2. Dosagem de Albumina Sérica – Níveis baixos de albumina no sangue (hipoalbuminemia) são um dos critérios diagnósticos da doença.

3. Perfil Lipídico – Pacientes com síndrome nefrótica frequentemente apresentam hiperlipidemia, com aumento de colesterol e triglicerídeos.

4. Creatinina e Taxa de Filtração Glomerular (TFG) – Esses exames avaliam a função renal e ajudam a identificar possíveis complicações, como insuficiência renal.

Exames de Imagem

1. Ultrassom Renal – Permite avaliar o tamanho, a forma e a estrutura dos rins, além de descartar outras condições, como obstruções ou malformações.

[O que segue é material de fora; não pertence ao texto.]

Lemma decode_utf8_ok st l l2 cps : awaits st (l ++ l2) cps →
  ∃ cs st' cps', decode_utf8 l st = Ok (cs ++ [0%Z], st') ∧ cps = cs ++ cps' ∧ awaits st' l2 cps'.
Proof.
  intros Ha. remember (l ++ l2) as b eqn:Eb. destruct Ha as [v cps Hcps|c n cps Hn Hcps]; unfold decode_utf8; cbn [pu_value pu_n_remain].
  - replace (continue_decode v 0 l) with (Some (v, 0%Z, l)) by (destruct l; simpl; [|rewrite decide_False by lia]; done).
    rewrite decide_False by lia. by apply decode_loop_ok; [lia| |].
  - inversion_clear Hcps as [|? ? Hc Hcps'].
    destruct (continue_decode_ok c (concat (encode <$> cps)) l2 Hc n l Eb) as (r & -> & Hr).
    destruct Hr as [(l' & -> & H1 & ->)|(k & Hk & H1 & ->)].
    + rewrite decide_True by (split; [lia|done]).
      destruct (decode_loop_ok (S (length (conts c n ++ l'))) c [c] l' l2 cps) as (cs & st' & cps' & -> & -> & Ha);
        [rewrite length_app; lia|done|done|]. by exists (c :: cs), st', cps'.
    + rewrite decide_False by lia. exists [], (PartialUtf8 (Z.shiftr c (6 * Z.of_nat k)) (Z.of_nat k)), (c :: cps).
      split; [done|]. split; [done|]. rewrite H1. constructor; [lia|by constructor].
Qed.

Lemma decode_pieces_ok ps st cps l : awaits st (concat ps ++ l) cps →
  okP (decode_pieces ps st) (λ r, ∃ cps', cps = r.1 ++ cps' ∧ awaits r.2 l cps').
Proof.
  revert st cps. induction ps as [|p ps IH]; intros st cps Ha; [by exists cps|]. cbn [decode_pieces].
  cbn [concat] in Ha. rewrite <- app_assoc in Ha.
  destruct (decode_utf8_ok st p (concat ps ++ l) cps Ha) as (cs & st' & cps' & -> & -> & Ha'). rewrite bind_Ok. cbn [fst snd].
  eapply okP_bind; [by apply IH|]. intros r (cps2 & -> & Ha2). exists cps2. cbn [fst snd].
  rewrite removelast_last. split; [by rewrite app_assoc|done].
Qed.

Lemma decode_whole cps ps : Forall is_code_point cps → concat ps = concat (encode <$> cps) →
  okP (decode_pieces ps (PartialUtf8 0 0)) (λ r, r.1 = cps ∧ pu_n_remain r.2 = 0%Z).
Proof.
  intros Hc E. eapply okP_mono; [apply (decode_pieces_ok ps _ cps []); rewrite app_nil_r, E; by constructor|].
  intros r (cps' & E1 & Ha). inversion Ha as [v cps0 Hcps Ev Eb|c n cps0 Hn Hcps Ev Eb]; subst.
  - destruct cps' as [|c cps']; [by rewrite app_nil_r in *|]. by inversion Eb.
  - destruct n; [lia|done].
Qed.

(** ** The decoder is total *)

Lemma take_cont_total v n l : (0 ≤ n ≤ 3)%Z → let r := take_cont v n l in
  (0 ≤ r.1.2 ≤ 3)%Z ∧ length r.2 ≤ length l ∧ (Forall is_byte l → Forall is_byte r.2).
Proof.
  revert v n. induction l as [|b l IH]; intros v n Hn; cbn [take_cont]; [done|].
  destruct (decide (b ≠ 0 ∧ 0 < n)%Z) as [[H1 H2]|]; [|done].
  destruct (IH (push_bits v b) (n - 1)%Z ltac:(lia)) as (H3 & H4 & H5). cbn zeta. split; [done|]. split; [simpl; lia|].
  intros H. inversion_clear H. auto.
Qed.

Lemma decode_loop_total fuel v n acc l : (-1 ≤ n ≤ 3)%Z → length l < fuel → Forall is_byte l →
  okP (decode_loop fuel v n acc l) (λ r, (∃ cs, r.1 = cs ++ [0%Z]) ∧ (-1 ≤ pu_n_remain r.2 ≤ 3)%Z).
Proof.
  revert v n acc l. induction fuel as [|fuel IH]; intros v n acc l Hn Hf Hb; [lia|]. cbn [decode_loop].
  destruct (decide (deref l = 0)%Z) as [|H0]; [split; [by exists acc|done]|].
  destruct l as [|b l]; [done|]. cbn [deref head tail from_option id] in *. inversion_clear Hb as [|? ? H1 H2].
  unfold is_byte in H1.
  assert (∃ x, lookup_next !! Z.to_nat (Z.shiftr b 4) = Some x ∧ (0 ≤ x ≤ 4)%Z) as (x & Hx & Hx4).
  { assert (Z.to_nat (Z.shiftr b 4) < 16) as Hi.
    { rewrite Z.shiftr_div_pow2 by lia. change (2 ^ 4)%Z with 16%Z. pose proof (Z.div_lt_upper_bound b 16 16 ltac:(lia) ltac:(lia)). lia. }
    revert Hi. generalize (Z.to_nat (Z.shiftr b 4)). intros i Hi.
    do 16 (destruct i as [|i]; [eexists; split; [reflexivity|lia]|]). lia. }
  rewrite (vget_ok _ _ x Hx), bind_Ok. destruct (decide (x - 1 < 0)%Z); [by split; [exists []|simpl; lia]|].
  destruct (take_cont_total (Z.land b (Z.land (Z.shiftl 1 (7 - (x - 1)) - 1) 255)) (x - 1) l ltac:(lia)) as (H3 & H4 & H5).
  destruct (take_cont _ _ l) as [[v' n'] l']. simpl in H3, H4, H5, Hf. apply IH; [lia|lia|auto].
Qed.
(* ===== verification/Grammar.v ===== *)
(** Grammars as the sampler uses them (src/llama-grammar.cpp): rules as vectors
    of elements, pushdown stacks of pointers into the rules, the expansion of a
    stack, the acceptance of characters and tokens and the rejection of
    candidates.

    A [const llama_grammar_element *] is the pair of the rule and the index it
    points to ([pos + 1] adds one to the index); reading outside a rule is the
    error [OutOfRange].  A stack is the list of its elements from [back()] down.
    The recursion of [llama_grammar_advance_stack] has no bound in the code, so it
    takes fuel; [OutOfFuel] is what a recursion that does not end gives. *)
From S2P Require Import Prelude Utf8.

(** ** Data *)

Inductive llama_gretype :=
  | GRETYPE_END | GRETYPE_ALT | GRETYPE_RULE_REF | GRETYPE_CHAR | GRETYPE_CHAR_NOT
  | GRETYPE_CHAR_RNG_UPPER | GRETYPE_CHAR_ALT | GRETYPE_CHAR_ANY | GRETYPE_TOKEN | GRETYPE_TOKEN_NOT.

#[export] Instance gretype_eq_dec : EqDecision llama_gretype.
Proof. solve_decision. Defined.

Record llama_grammar_element := Elem { e_type : llama_gretype; e_value : Z }.

#[export] Instance elem_eq_dec : EqDecision llama_grammar_element.
Proof. solve_decision. Defined.

Abbreviation llama_grammar_rule := (list llama_grammar_element).
Abbreviation llama_grammar_rules := (list llama_grammar_rule).

(** const llama_grammar_element * *)
Abbreviation elem_ptr := (nat * nat)%type.
Abbreviation llama_grammar_stack := (list elem_ptr).
Abbreviation llama_grammar_stacks := (list llama_grammar_stack).

Definition elem_at (rules : llama_grammar_rules) (p : elem_ptr) : res llama_grammar_element :=
  r ← vget rules p.1; vget r p.2.

Definition ptr_add (p : elem_ptr) (n : nat) : elem_ptr := (p.1, p.2 + n).

Record llama_grammar_candidate := Candidate {
  c_index : nat;
  c_code_points : list Z;  (* the array that code_points points into *)
  c_offset : nat;          (* where it points *)
  c_partial_utf8 : llama_partial_utf8;
  c_id : Z
}.

(** [const uint32_t *]: *tok.code_points, and the pointer moved *)
Definition code_point (c : llama_grammar_candidate) : res Z := vget (c_code_points c) (c_offset c).
Definition move_to (c : llama_grammar_candidate) (off : nat) : llama_grammar_candidate :=
  Candidate (c_index c) (c_code_points c) off (c_partial_utf8 c) (c_id c).

(** ** Elements *)

(** llama_grammar_is_end_of_sequence *)
Definition is_end_of_sequence (e : llama_grammar_element) : bool :=
  match e_type e with GRETYPE_END => true | GRETYPE_ALT => true | _ => false end.

(** pos, unless it is the end of a sequence, on top of the stack *)
Definition push_elem (rules : llama_grammar_rules) (p : elem_ptr) (st : llama_grammar_stack) : res llama_grammar_stack :=
  e ← elem_at rules p; Ok (if is_end_of_sequence e then st else p :: st).

Definition is_positive_char (e : llama_grammar_element) : bool :=
  bool_decide (e_type e = GRETYPE_CHAR ∨ e_type e = GRETYPE_CHAR_ANY).

(** the do/while loop of llama_grammar_match_char: whether chr was found and the
    number of elements read *)
Fixpoint match_loop (chr : Z) (found : bool) (n : nat) (pos : list llama_grammar_element) : res (bool * nat) :=
  match pos with
  | e :: ((e1 :: pos1) as pos') =>
      if decide (e_type e1 = GRETYPE_CHAR_RNG_UPPER) then
        let found := found || bool_decide (e_value e ≤ chr ≤ e_value e1)%Z in
        match pos1 with
        | e2 :: _ => if decide (e_type e2 = GRETYPE_CHAR_ALT) then match_loop chr found (n + 2) pos1 else Ok (found, n + 2)
        | [] => Err OutOfRange
        end
      else
        let found := if decide (e_type e = GRETYPE_CHAR_ANY) then true else found || bool_decide (e_value e = chr) in
        if decide (e_type e1 = GRETYPE_CHAR_ALT) then match_loop chr found (n + 1) pos' else Ok (found, n + 1)
  | _ => Err OutOfRange
  end.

2. Biópsia Renal – Em alguns casos, é necessária para determinar a causa específica da síndrome nefrótica, especialmente quando há suspeita de doenças glomerulares primárias.

Outros Exames Complementares

1. Sorologias para Hepatite B, Hepatite C e HIV – Algumas infecções virais podem estar associadas à síndrome nefrótica.

2. Autoanticorpos (ANA, Anti-DNA, ANCA) – Úteis para investigar doenças autoimunes, como lúpus, que podem causar danos renais.

3. Eletroforese de Proteínas – Pode ser solicitada para descartar condições como mieloma múltiplo em pacientes com proteinúria significativa.

Esses exames são fundamentais para um diagnóstico preciso e para orientar o tratamento adequado, reduzindo riscos de complicações e melhorando o prognóstico do paciente.